Se la croce per i romani era solo un mezzo per infliggere la morte ai peggiori e ai più abietti dei criminali, nel grande piano di Dio che trova compimento nel Vangelo essa diventa lo strumento della redenzione. Morendo in croce, venendo innalzato sopra agli uomini Cristo, che era molto più che un uomo, ha redento l'intera umanità. Il suo sangue innocente versato ha lavato via le colpe del peccato originale riconducendo l'uomo alla primigenia purezza, consentendogli la via della salvezza attraverso l'obbedienza a Dio. Ecco così che qualcosa che gli uomini hanno creato per uccidere e torturare, nelle mani di Dio diventa fonte di Vita. Il martirio per la croce era più volte stato annunciato nell'Antico Testamento dai Profeti che hanno predetto la venuta del Cristo; Gesù stesso più volte accenna nei Vangeli al modo in cui avrebbe trovato la morte, dicendo: Quando sarò innalzato da terra, trarrò tutto a me. Resta da spiegare la scelta della data, il 14 settembre. La croce fu considerata fin da subito una preziosissima reliquia per i primi cristiani, ma dopo la morte di Gesù essa andò smarrita e fu considerata perduta per alcuni secoli. Nel 320 si trovava a Gerusalemme Sant'Elena, madre dell'imperatore Costantino che fu il primo a rendere ufficiale la religione cristiana all'interno dell'Impero Romano. La santa e pia donna aveva infatti voluto recarsi in pellegrinaggio nei luoghi dove il Salvatore era vissuto ed era morto, e fu qui che secondo la tradizione Dio le fece ritrovare la croce di Cristo, affinché la portasse in Occidente per la venerazione del popolo di Dio. Sant'Elena difatti portò la croce a Roma, e qui fu costruita una basilica che prese il nome, che porta ancora oggi, di Basilica della Santa Croce di Gerusalemme. oltre alla croce, Sant'Elena riportò anche altre reliquie, tra cui la corona di spine, uno dei chiodi che avevano trafitto Cristo e il titulus, ovvero il cartiglio su cui era scritto il motivo della condanna del Crocifisso (INRI, Iesus Nazarenus Rex Iudaeorum). 
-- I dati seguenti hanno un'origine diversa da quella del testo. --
Lemma block_any : exists a din' I', iappend_block bn din n (MkMk I fi fb) = Ret (a, din') (MkMk I' fi (fb + cost off' - cost off)) /\
    placed I fb (ino i din) bn a I' (fb + cost off' - cost off) (ino i din') /\ (forall c, c < ds -> I' !! c = I !! c) /\ same_din din din'.
Proof.
  pose proof bn_there as Hth. assert (0 <= bn) as Hb0 by (unfold BSIZE; lia). pose proof (io_fb _ _ HI) as Hfb.
  assert (fblk V (ino i din) bn = 0 -> fb < FSSIZE) as Hlt.
  { intros Hz%Hth. pose proof (cost_next off off' ltac:(lia) Hz ltac:(lia)). destruct (bn =? NDIRECT); lia. }
  assert (bn <> NDIRECT \/ off mod BSIZE <> 0 -> (if fblk V (ino i din) bn =? 0 then fb + 1 else fb) = fb + cost off' - cost off) as Hfb'.
  { intros Hc. destruct (Z.eqb_spec (fblk V (ino i din) bn) 0) as [Ez|Ez].
    - apply Hth in Ez. rewrite (cost_next off off') by lia. destruct (Z.eqb_spec bn NDIRECT); lia.
    - rewrite (cost_same off off'); [lia|lia|tauto|lia]. }
  destruct (decide (bn < NDIRECT)) as [Hd|Hd].
  - destruct (block_direct n (fi := fi) HI Hx bn ltac:(lia) Hlt) as (a & din' & E & P & Hk & Hl). rewrite Hfb' in E, P by lia.
    exists a, din', I. split_and!; [done|done|done|].
    revert E. unfold iappend_block. rewrite (proj2 (Z.ltb_lt bn NDIRECT)) by lia. destruct (xint _ =? 0).
    + intros [= _ <- _]. apply same_din_set.
    + intros [= _ <- _]. exists (di_addrs din). by destruct din.
  - destruct (decide (din_addr din NDIRECT = 0)) as [Ez|Ez].
    + assert (bn = NDIRECT /\ off mod BSIZE = 0) as [Eb Em].
      { destruct Hfull as [_ Hi]. change (addr_of (ino i din) NDIRECT) with (din_addr din NDIRECT) in Hi. rewrite Ez in Hi. change NDIRECT with 12 in *. unfold BSIZE in *. lia. }
      destruct (block_both Eb Ez Em) as (a & din' & I' & E & P & Hm & Hs). exists a, din', I'.
      replace (fb + cost off' - cost off) with (fb + 2); [done|]. rewrite (cost_next off off') by lia. rewrite (proj2 (Z.eqb_eq bn NDIRECT) Eb). lia.
    + destruct (block_entry n (fi := fi) HI Hx bn ltac:(lia) Ez Hlt) as (a & I' & E & P & Hm).
      assert (bn <> NDIRECT \/ off mod BSIZE <> 0) as Hc.
      { destruct Hfull as [_ Hi]. change (addr_of (ino i din) NDIRECT) with (din_addr din NDIRECT) in Hi. change NDIRECT with 12 in *. unfold BSIZE in *. lia. }
      rewrite Hfb' in E, P by done. exists a, din, I'. split_and!; [|done|done|exists (di_addrs din); by destruct din].
      unfold iappend_block. rewrite (proj2 (Z.ltb_ge bn NDIRECT)) by lia. rewrite (xint_addr HI Hx), (proj2 (Z.eqb_neq _ 0) Ez) by done.
      rewrite (bind_ret (mret din) _ _ _ _ _ eq_refl). exact E.
Qed.

Lemma full_next a I' x' : placed I fb (ino i din) bn a I' (fb + cost off' - cost off) x' -> full (view I' (fb + cost off' - cost off)) x' off'.
Proof.
  intros P. destruct Hfull as [F1 F2]. pose proof P as [P1 P2 P3 P4 P5 P6 P7]. assert (0 <= bn < MAXFILE) as Hb by (unfold BSIZE in *; lia). split.
  - intros c Hc. destruct (decide (c = bn)) as [->|Hne]; [rewrite P3; unfold BSIZE in *; lia|].
    rewrite (placed_ne _ _ _ _ _ _ _ _ _ HI P Hb Hc Hne), F1 by done. unfold BSIZE in *. lia.
  - rewrite P7, F2. change NDIRECT with 12. unfold BSIZE in *. lia.
Qed.
End place.

(** ** [iappend] *)

(** The loop has written [bytes] to the file at [off]. *)
Record appended (I : gmap Z (list Z)) (fb i : Z) (din : dinode) (off : Z) (bytes : list Z) (I' : gmap Z (list Z)) (fb' : Z) (din' : dinode) : Prop := {
  pd_img : img_ok I' fb';
  pd_fb : fb' = fb + cost (off + Z.of_nat (length bytes)) - cost off;
  pd_wrote : fwrote 2 ds S (view I fb) (ino i din) off bytes (view I' fb') (ino i din');
  pd_full : full (view I' fb') (ino i din') (off + Z.of_nat (length bytes));
  pd_meta : forall c, c < ds -> I' !! c = I !! c;
  pd_din : same_din din din'
}.

Lemma same_din_trans d d' d'' : same_din d d' -> same_din d' d'' -> same_din d d''.
Proof. intros [l ->] [l' ->]. by exists l'. Qed.

Lemma appended_trans I fb i din off b1 I1 fb1 din1 b2 I2 fb2 din2 :
  appended I fb i din off b1 I1 fb1 din1 -> appended I1 fb1 i din1 (off + Z.of_nat (length b1)) b2 I2 fb2 din2 ->
  appended I fb i din off (b1 ++ b2) I2 fb2 din2.
Proof.
  intros [A1 A2 A3 A4 A5 A6] [B1 B2 B3 B4 B5 B6]. assert (off + Z.of_nat (length (b1 ++ b2)) = off + Z.of_nat (length b1) + Z.of_nat (length b2)) as E by (rewrite length_app; lia).
  split; [done|rewrite E; lia|by eapply fwrote_trans|by rewrite E|intros c Hc; by rewrite B5, A5|by eapply same_din_trans].
Qed.

Lemma wsect_ok n a d I fi fb : 0 <= a < FSSIZE -> wsect a d n (MkMk I fi fb) = Ret tt (MkMk (<[a := d]> I) fi fb).
Proof. intros Ha. unfold wsect, modify, upd. cbn [img]. by rewrite sector_id. Qed.

Lemma iappend_step n I fi fb i din off p : img_ok I fb -> file_ok ds S (view I fb) (ino i din) -> full (view I fb) (ino i din) off -> p <> [] ->
  0 <= off -> off + Z.of_nat (length p) <= MAXFILE * BSIZE ->
  let n1 := Z.min (Z.of_nat (length p)) ((off / BSIZE + 1) * BSIZE - off) in
  fb + cost (off + n1) - cost off <= FSSIZE ->
  exists I' fb' din', iappend_body (p, off, din) n (MkMk I fi fb) = Ret (inl (drop (Z.to_nat n1) p, off + n1, din')) (MkMk I' fi fb') /\
    appended I fb i din off (take (Z.to_nat n1) p) I' fb' din'.
Proof.
  intros HI Hx Hfull Hp Hoff Hend n1 Hroom. assert (0 < Z.of_nat (length p)) as Hlp by (destruct p; [done|cbn; lia]).
  assert (0 < n1 <= Z.of_nat (length p) /\ off + n1 <= (off / BSIZE + 1) * BSIZE) as Hn1 by (unfold n1, BSIZE in *; lia).
  assert (in_file off) as Hin by (unfold in_file; lia). pose proof (in_file_blk off Hin) as Hbn.
  destruct (block_any n (fi := fi) HI Hx Hfull (off' := off + n1) ltac:(lia) ltac:(lia) ltac:(lia) ltac:(lia)) as (a & din' & I1 & E & P & Hm & Hs).
  pose proof (full_next (off' := off + n1) HI Hfull ltac:(lia) ltac:(lia) ltac:(lia) a I1 (ino i din') P) as Hfull'.
  set (fb' := fb + cost (off + n1) - cost off) in *. pose proof P as [P1 P2 P3 P4 P5 P6 P7]. pose proof (io_fb _ _ P1) as Hfb'. assert (0 < ds) by done.
  pose proof (proj1 (view_data P1 _) (proj1 (fo_blk (mp_file _ _ _ _ _ _ _ P2) _ Hbn ltac:(by rewrite P3)))) as Har. rewrite P3 in Har.
  destruct (rsect_data P1 n fi a Har) as (d & Hd & Hdl & Hdv & Erd).
  assert (length (take (Z.to_nat n1) p) = Z.to_nat n1) as Hlt by (rewrite length_take; lia).
  assert (off mod BSIZE + Z.of_nat (length (take (Z.to_nat n1) p)) <= BSIZE) as Hfit by (rewrite Hlt; unfold BSIZE in *; lia).
  assert (off - off / BSIZE * BSIZE = off mod BSIZE) as Emod by (unfold BSIZE; lia).
  set (d' := splice (off mod BSIZE) (take (Z.to_nat n1) p) d).
  assert (length d' = Z.to_nat BSIZE) as Hdl' by (unfold d'; rewrite splice_length; [done|unfold BSIZE; lia|rewrite Hlt; unfold BSIZE in *; lia]).
  destruct (img_write P1 a d' Har Hdl') as [HI2 Ev2].
  exists (<[a := d']> I1), fb', din'. split.
  - unfold iappend_body. rewrite (proj2 (Z.ltb_lt 0 (Z.of_nat (length p)))) by lia. cbn [negb]. rewrite (proj2 (Z.ltb_lt (off / BSIZE) MAXFILE)) by lia. cbn [negb].
    rewrite (bind_ret _ _ _ _ _ _ E). cbv beta iota. rewrite (bind_ret _ _ _ _ _ _ Erd), Emod. fold n1 d'.
    rewrite (bind_ret _ _ _ _ _ _ (wsect_ok n a d' I1 fi fb' ltac:(lia))). rewrite u32_small by (assert (MAXFILE * BSIZE < 2 ^ 31) by done; lia). done.
  - assert (fwrote 2 ds S (view I1 fb') (ino i din') off (take (Z.to_nat n1) p) (view (<[a := d']> I1) fb') (ino i din')) as FW.
    { rewrite Ev2. pose proof (fwrote_piece (bytes := take (Z.to_nat n1) p) (d := d) (mp_fs _ _ _ _ _ _ _ P2) (mp_wf _ _ _ _ _ _ _ P2) (mp_file _ _ _ _ _ _ _ P2) Hin) as H0.
      rewrite P3 in H0. by apply H0. }
    assert (off + Z.of_nat (length (take (Z.to_nat n1) p)) = off + n1) as El by (rewrite Hlt; lia).
    split; [done|unfold fb'; by rewrite El| | |intros c Hc; rewrite lookup_insert_ne; [by apply Hm|lia]|done].
    + eapply (fwrote_trans _ _ _ _ _ off [] _ _ (take (Z.to_nat n1) p)); [by apply fwrote_mapped|]. cbn [length]. rewrite Z.add_0_r. exact FW.
    + rewrite El. destruct Hfull' as [F1 F2]. split; [|done]. intros c Hc. rewrite <- F1 by done. f_equiv.
      pose proof (piece_fblk (bytes := take (Z.to_nat n1) p) (d := d) (mp_file _ _ _ _ _ _ _ P2) Hin ltac:(by rewrite P3) c Hc) as H0. rewrite P3 in H0.
      rewrite Ev2. unfold d'. by rewrite H0.
Qed.

Lemma cost_mono a b : 0 <= a <= b -> cost a <= cost b.
Proof. intros H. unfold cost. change NDIRECT with 12. unfold BSIZE. destruct (Z.ltb_spec (12 * 1024) a), (Z.ltb_spec (12 * 1024) b); lia. Qed.

Lemma iappend_loop n i fi c : forall fuel I fb din off p, img_ok I fb -> file_ok ds S (view I fb) (ino i din) -> full (view I fb) (ino i din) off ->
  0 <= off -> off + Z.of_nat (length p) <= MAXFILE * BSIZE -> fb + cost (off + Z.of_nat (length p)) - cost off <= FSSIZE ->
  off mod BSIZE + Z.of_nat (length p) <= BSIZE * Z.of_nat c \/ p = [] -> (c < fuel)%nat ->
  exists I' fb' din', mwhile fuel iappend_body (p, off, din) n (MkMk I fi fb) = Ret (off + Z.of_nat (length p), din') (MkMk I' fi fb') /\
    appended I fb i din off p I' fb' din'.
Proof.
  induction c as [|c IH]; intros fuel I fb din off p HI Hx Hfull Hoff Hend Hroom Hc Hf; (destruct fuel as [|fuel]; [lia|]);
    pose proof (Z.mod_pos_bound off BSIZE ltac:(done)) as Hmod;
    (destruct (decide (p = [])) as [->|Hp];
    [exists I, fb, din; cbn [length] in *; rewrite Z.add_0_r in *; split; [by apply mwhile_inr|];
     split; cbn [length]; rewrite ?Z.add_0_r; [done|lia| |done|done|exists (di_addrs din); by destruct din];
     apply fwrote_mapped, mapped_refl; [apply (view_fs HI)|apply (view_wf HI)|done]|]); (destruct Hc as [Hc|]; [|done]).
  - exfalso. destruct p; [done|]. cbn in Hc. lia.
  - set (n1 := Z.min (Z.of_nat (length p)) ((off / BSIZE + 1) * BSIZE - off)). assert (0 < Z.of_nat (length p)) as Hlp by (destruct p; [done|cbn; lia]).
    assert (0 < n1 <= Z.of_nat (length p)) as Hn1 by (unfold n1, BSIZE in *; lia).
    destruct (iappend_step n I fi fb i din off p HI Hx Hfull Hp Hoff Hend) as (I1 & fb1 & din1 & E & A); fold n1.
    { pose proof (cost_mono (off + n1) (off + Z.of_nat (length p)) ltac:(lia)). lia. }
    fold n1 in E, A. assert (length (take (Z.to_nat n1) p) = Z.to_nat n1) as Hlt by (rewrite length_take; lia).
    pose proof A as [A1 A2 A3 A4 A5 A6]. rewrite Hlt in A2, A4. replace (off + Z.of_nat (Z.to_nat n1)) with (off + n1) in * by lia.
    destruct (IH fuel I1 fb1 din1 (off + n1) (drop (Z.to_nat n1) p)) as (I2 & fb2 & din2 & E2 & B); rewrite ?length_drop; try done; try lia; try apply A3.
    + replace (off + n1 + Z.of_nat (length p - Z.to_nat n1)) with (off + Z.of_nat (length p)) by lia. lia.
    + destruct (decide (n1 = Z.of_nat (length p))) as [En|En]; [right; apply drop_ge; lia|left]. assert (n1 = (off / BSIZE + 1) * BSIZE - off) as E1 by (unfold n1 in *; lia).
      replace ((off + n1) mod BSIZE) with 0; [unfold BSIZE in *; lia|]. rewrite E1. replace (off + ((off / BSIZE + 1) * BSIZE - off)) with ((off / BSIZE + 1) * BSIZE) by lia.
      symmetry. by apply Z.mod_mul.
    + exists I2, fb2, din2. rewrite (mwhile_inl _ _ _ _ _ _ _ E), E2. rewrite length_drop. split; [do 2 f_equal; lia|].
      rewrite <- (take_drop (Z.to_nat n1) p). eapply appended_trans; [exact A|]. rewrite Hlt. by replace (off + Z.of_nat (Z.to_nat n1)) with (off + n1) by lia.
Qed.
Lemma root_snoc paths p : root_bytes (paths ++ [p]) = root_bytes paths ++ mk_dirent (2 + Z.of_nat (length paths)) (fname p).
Proof.
  unfold root_bytes, entries. rewrite imap_app, app_assoc, join_app. f_equal. cbn [imap]. unfold mjoin. cbn. by rewrite app_nil_r, Nat.add_0_r.
Qed.

(** ** Fewer files take less room *)

Definition sub (F F' : list (Z * list Z)) : Prop := forall j f, F !! j = Some f -> exists f', F' !! j = Some f' /\ (length f.2 <= length f'.2)%nat.

Lemma total_nonneg F : 0 <= total F.
Proof. induction F as [|f F IH]; [done|]. cbn [total foldr]. pose proof (cost_mono 0 (Z.of_nat (length f.2)) ltac:(lia)) as H. change (cost 0) with 0 in H. unfold total in IH. lia. Qed.

Lemma total_sub F F' : sub F F' -> total F <= total F'.
Proof.
  revert F'. induction F as [|f F IH]; intros F' H; [apply total_nonneg|]. destruct F' as [|f' F']; [by destruct (H 0%nat f eq_refl) as (? & ? & _)|].
  change (cost (Z.of_nat (length f.2)) + total F <= cost (Z.of_nat (length f'.2)) + total F').
  destruct (H 0%nat f eq_refl) as (g & [= <-] & Hl). pose proof (cost_mono (Z.of_nat (length f.2)) (Z.of_nat (length f'.2)) ltac:(lia)).
  specialize (IH F' (fun j g Hg => H (Datatypes.S j) g Hg)). lia.
Qed.

Lemma sub_trans F F' F'' : sub F F' -> sub F' F'' -> sub F F''.
Proof. intros H1 H2 j f Hf. destruct (H1 j f Hf) as (f' & Hf' & Hl). destruct (H2 j f' Hf') as (f'' & Hf'' & Hl'). exists f''. split; [done|lia]. Qed.

Lemma sub_insert F j ty ty' l l' : (length l <= length l')%nat -> sub (<[j := (ty, l)]> F) (<[j := (ty', l')]> F).
Proof.
  intros Hl k f. destruct (decide (k = j)) as [->|Hne].
  - intros [(_ & <- & Hj)|[Hk _]]%list_lookup_insert_Some; [|done]. exists (ty', l'). by rewrite list_lookup_insert_eq.
  - rewrite !list_lookup_insert_ne by done. intros Hf. by exists f.
Qed.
La festa dell'esaltazione della Santa croce fu però istituita solo più tardi, nel 614, quando l'imperatore Eraclio riuscì a recuperare la sacra reliquia dopo che l'imperatore persiano Cosroe aveva saccheggiato la capitale, trafugando la preziosa Croce. La Croce non tornò a Roma ma fu restituita a Gerusalemme; in seguito andò distrutta ma molti frammenti ne vennero conservati e oggi si trovano sparsi in vari luoghi. Nel nostro Paese la venerazione per la Vera Croce di Cristo è molto sentita in molti comuni. Ad esempio, ad Enna si svolge la festa del Crocifisso il 13 e 14 settembre, dove si trova una collinetta chiamata Calvario proprio in ricordo delle ultime ore di vita di Gesù. Altri comuni che riservano particolari celebrazioni all'esaltazione della Santa Croce sono Lucca, Verona, Bitonto, Rutigliano in provincia di Bari. Il colore liturgico riservato a questa festività è il rosso. 

Il giorno 14 settembre si commemora anche la memoria di Sant'Alberto di Gerusalemme, di San Crescenzio di Roma, di Santa Placilla e del Beato Raimondo da Moncada.